Survey experiments have demonstrated that although the American public prefers using conventional to nuclear weapons, if all else is equal, this preference readily gives way to the desire to keep compatriot soldiers safe or to maximize the effectiveness of U.S. military operations to protect the homeland. We know little, however, about how the publics of other nuclear weapons states assess the use of nuclear weapons and non-combatant immunity. A survey experiment given to a representative sample of American, British, French, and Israeli citizens reveals that categorical reasoning, namely a nuclear taboo and an absolute prohibition on intentionally targeting civilians, does little to shape public opinion. A majority or near majority of respondents are willing to support nuclear use if it is deemed more effective and foreign civilian fatalities are low; yet almost a third of respondents are willing to kill 100,000 foreign civilians in order to prevent a terrorist attack estimated to kill 3,000 compatriot civilians in their homeland. The results also show that Israeli respondents display the most hawkish preferences across many scenarios, while the British public is consistently the least willing to support nuclear weapons or targeting civilians. French and American citizens are roughly equally hawkish. Scott D. Sagan, in this seminar based on a paper co-authored with Janina Dill and Benjamin A. Valentino, shows that compatriot partiality—the extent to which citizens prioritize sparing compatriot over foreign civilians—plays a key role in explaining these cross-national differences in the support for the use of nuclear weapons.

Scott D. Sagan is the Caroline S.G. Munro Professor of Political Science, the Mimi and Peter Haas University Fellow in Undergraduate Education, and Senior Fellow at the Center for International Security and Cooperation and the Freeman Spogli Institute at Stanford University. He also serves as Chairman of the American Academy of Arts and Sciences’ Committee on International Security Studies. Before joining the Stanford faculty, Sagan was a lecturer in the Department of Government at Harvard University and served as special assistant to the director of the Organization of the Joint Chiefs of Staff in the Pentagon. Sagan has also served as a consultant to the office of the Secretary of Defense and at the Sandia National Laboratory and the Los Alamos National Laboratory. 

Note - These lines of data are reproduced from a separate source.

Lemma mapM_Ok_Forall2 {A B} (f : A -> result B) l ms :
  mapM f l = Ok ms -> Forall2 (fun x y => f x = Ok y) l ms.
Proof.
  revert ms; induction l as [|x l IH]; intros ms H; simpl in H.
  - injection H as <-. constructor.
  - destruct (f x) as [y|e] eqn:Hx; [|discriminate].
    simpl in H. destruct (mapM f l) as [ys|e] eqn:Hl; [|discriminate].
    simpl in H. injection H as <-. constructor; [assumption | apply IH; reflexivity].
Qed.

(** Sequential application of the stages, written as a left fold. *)
Definition chain_stages (ms : list (option mapper)) (v : pyval) : result pyval :=
  fold_left (fun acc o => bind acc (call_map o)) ms (Ok v).

Lemma fold_chain_Err ms e :
  fold_left (fun acc o => bind acc (call_map o)) ms (Err e) = Err e.
Proof. induction ms as [|o ms IH]; simpl; [reflexivity | exact IH]. Qed.

Lemma composite_map_chain ms v :
  mapper_map (MComposite ms) v = chain_stages ms v.
Proof.
  unfold chain_stages. revert v.
  induction ms as [|[m|] ms IH]; intros v; simpl.
  - reflexivity.
  - destruct (mapper_map m v) as [a|e]; simpl.
    + exact (IH a).
    + symmetry. apply fold_chain_Err.
  - symmetry. apply fold_chain_Err.
Qed.

(** C4. [build] on a stage record constructs the class registered under its
    [name] ([linear], [weightedsum], [quaternion2euler], [quaternion2YZY])
    from the record and the motor entry; any other name fails with a
    KeyError.  On a list, [build] returns exactly a Composite of the
    recursively built elements, and the Composite evaluates as the manual
    sequential application of those stages. *)
Theorem build_dispatch_and_composite (motor_entry : yaml) :
  (forall d name, getitem d "name" = Ok (YStr name) ->
     (name = "linear" ->
        build (YDict d) motor_entry = (m <- Linear_init d motor_entry ;; Ok (Some m))) /\
     (name = "weightedsum" ->
        build (YDict d) motor_entry = (m <- WeightedSum_init d motor_entry ;; Ok (Some m))) /\
     (name = "quaternion2euler" ->
        build (YDict d) motor_entry
        = (m <- Quaternion2EulerYZX_init d motor_entry ;; Ok (Some m))) /\
     (name = "quaternion2YZY" ->
        build (YDict d) motor_entry
        = (m <- Quaternion2EulerYZY_init d motor_entry ;; Ok (Some m))) /\
     (~ In name ["linear"; "weightedsum"; "quaternion2euler"; "quaternion2YZY"] ->
        build (YDict d) motor_entry = Err KeyError)) /\
  (forall l ms, Forall2 (fun e o => build e motor_entry = Ok o) l ms ->
     build (YList l) motor_entry = Ok (Some (MComposite ms)) /\
     forall v, call_map (Some (MComposite ms)) v = chain_stages ms v) /\
  (forall l r, build (YList l) motor_entry = Ok r ->
     exists ms, r = Some (MComposite ms) /\
       Forall2 (fun e o => build e motor_entry = Ok o) l ms).
Proof.
  split; [|split].
  - intros d name Hn. simpl build. rewrite Hn. simpl bind.
    repeat split; try (intros ->; reflexivity).
    intros Hnin. unfold _mapper_classes.
    destruct (String.eqb name "linear") eqn:E1;
      [apply String.eqb_eq in E1; subst; exfalso; apply Hnin; simpl; tauto|].
    destruct (String.eqb name "weightedsum") eqn:E2;
      [apply String.eqb_eq in E2; subst; exfalso; apply Hnin; simpl; tauto|].
    destruct (String.eqb name "quaternion2euler") eqn:E3;
      [apply String.eqb_eq in E3; subst; exfalso; apply Hnin; simpl; tauto|].
    destruct (String.eqb name "quaternion2YZY") eqn:E4;
      [apply String.eqb_eq in E4; subst; exfalso; apply Hnin; simpl; tauto|].
    reflexivity.
  - intros l ms Hl. split.
    + simpl build. rewrite (mapM_Forall2 _ _ _ Hl). reflexivity.
    + intros v. apply composite_map_chain.
  - intros l r H. simpl build in H.
    destruct (mapM (fun e => build e motor_entry) l) as [ms|e] eqn:Hm; [|discriminate].
    simpl in H. injection H as <-. exists ms. split; [reflexivity|].
    exact (mapM_Ok_Forall2 _ _ _ Hm).
Qed.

Sagan is the author of Moving Targets: Nuclear Strategy and National Security (Princeton University Press, 1989); The Limits of Safety: Organizations, Accidents, and Nuclear Weapons (Princeton University Press, 1993); and, with co-author Kenneth N. Waltz, The Spread of Nuclear Weapons: An Enduring Debate (W.W. Norton, 2012). He is the co-editor of Learning from a Disaster: Improving Nuclear Safety and Security after Fukushima (Stanford University Press, 2016) with Edward D. Blandford and co-editor of Insider Threats (Cornell University Press, 2017) with Matthew Bunn. Sagan was also the guest editor of a two-volume special issue of Daedalus: Ethics, Technology, and War (Fall 2016) and The Changing Rules of War (Winter 2017).

Recent publications include “Armed and Dangerous: When Dictators Get the Bomb” in Foreign Affairs (November/December 2018); “Not Just a War Theory: American Public Opinion on Ethics in Combat” with Benjamin A. Valentino in International Studies Quarterly (Fall 2018); The Korean Missile Crisis” in Foreign Affairs (November/December 2017); “Revisiting Hiroshima in Iran: What Americans Really Think About Using Nuclear Weapons and Killing Noncombatants” with Benjamin A. Valentino in International Security (Summer 2017); and “Atomic Aversion: Experimental Evidence on Taboos, Traditions, and the Non-Use of Nuclear Weapons” with Daryl G. Press and Benjamin A. Valentino in the American Political Science Review (February 2013).

In 2018, Sagan received the Andrew Carnegie Fellowship from the Carnegie Corporation of New York. In 2017, he received the International Studies Association’s Susan Strange Award which recognizes the scholar whose “singular intellect, assertiveness, and insight most challenge conventional wisdom and intellectual and organizational complacency" in the international studies community. Sagan was also the recipient of the National Academy of Sciences William and Katherine Estes Award in 2015, for his work addressing the risks of nuclear weapons and the causes of nuclear proliferation. The award, which is granted triennially, recognizes “research in any field of cognitive or behavioral science that advances understanding of issues relating to the risk of nuclear war.” In 2013, Sagan received the International Studies Association's International Security Studies Section Distinguished Scholar Award. He has also won four teaching awards: Stanford’s 1998-99 Dean’s Award for Distinguished Teaching; Stanford's 1996 Hoagland Prize for Undergraduate Teaching; the International Studies Association’s 2008 Innovative Teaching Award; and the Monterey Institute for International Studies’ Nonproliferation Education Award in 2009.